Wildlife Conservation Society Receives $700,000 Grant From Doris Duke Charitable Foundation

December 17, 1998

Bronx-Based Organization Focuses on Conservation Strategies For Metropolitan Area Within 100 Miles of New York City

NEW YORK, N.Y., December 16 - The Wildlife Conservation Society, based in Bronx, New York, today received a three-year, $700,000 grant from the Doris Duke Charitable Foundation to incorporate ecosystem and biological research into local land use planning in the region that lies within 100 miles of New York City. The grant focuses on conservation efforts in New York's Great Swamp in Putnam and Dutchess Counties, the Wallkill Valley in southern New York and northern New Jersey including Stewart Airport, and eastern Westchester County.

The award is one of 14 multi-year grants totaling $10 million given by the Foundation this year to support environmental projects across the nation.
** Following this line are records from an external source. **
(** [range(n)] for a Python int. *)
Definition range (n : Z) : list nat := seq 0 (Z.to_nat n).

(** The loop [for model_name in model_chain] of [execute_task]. *)
Fixpoint execute_task_chain (mgr : Manager) (prompt : string)
    (model_chain : list string) (last_error : option PyError)
    : M (option string * option PyError) :=
  match model_chain with
  | [] => ret (None, last_error)
  | model_name :: model_chain' =>
      match _get_model_client model_name with
      | None => execute_task_chain mgr prompt model_chain' last_error
      | Some model_client =>
          do '(r, last_error) <-
            execute_task_retries mgr model_client model_name prompt
              (range (max_retries mgr)) last_error;
          match r with
          | Some response => ret (Some response, last_error)
          | None => execute_task_chain mgr prompt model_chain' last_error
          end
      end
  end.

(** [execute_task] *)
Definition execute_task (mgr : Manager) (task_name prompt : string) : M TaskResult :=
  match tasks_config mgr !! task_name with
  | None => ret (TaskNotConfigured task_name)
  | Some task =>
      match default [] task with
      | [] => ret (NoModelsConfigured task_name)
      | model_chain =>
          do '(r, last_error) <- execute_task_chain mgr prompt model_chain None;
          match r with
          | Some response => ret (Response response)
          | None => ret (AllModelsFailed task_name last_error)
          end
      end
  end.

End with_env.

(** [get_model_success_rate].  Python's [/] on two ints is the double
    nearest to the exact quotient; the model keeps the exact quotient. *)
Definition get_model_success_rate (mm : gmap string ModelMetrics) (model_name : string) : Q :=
  match mm !! model_name with
  | None => 1%Q
  | Some metrics =>
      if decide (total_attempts metrics = 0) then 1%Q
      else (inject_Z (successful_attempts metrics) / inject_Z (total_attempts metrics))%Q
  end.

Inductive KeyError : Type := KeyError_text.

(** [get_fallback_chain]: [dict.get(task_type, self.fallback_chains['text'])];
    the default is evaluated before [get] is called, so a missing ['text']
    chain raises [KeyError] whatever the task type. *)
Definition get_fallback_chain (mgr : Manager) (task_type : string)
    : PyResult KeyError (list string) :=
  match fallback_chains mgr !! "text" with
  | None => Raise KeyError_text
  | Some text_chain => Ok (default text_chain (fallback_chains mgr !! task_type))
  end.

Section with_env_fallback.

Variable env : Env.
The grant to the Wildlife Conservation Society will be used to conduct applied research in three distinct ecosystems; integrate this research into local land use and planning; educate and train public, private and civic decision-makers about strategies to protect natural systems and counteract urban sprawl; and broaden public knowledge and participation in promising approaches to ecosystem protection.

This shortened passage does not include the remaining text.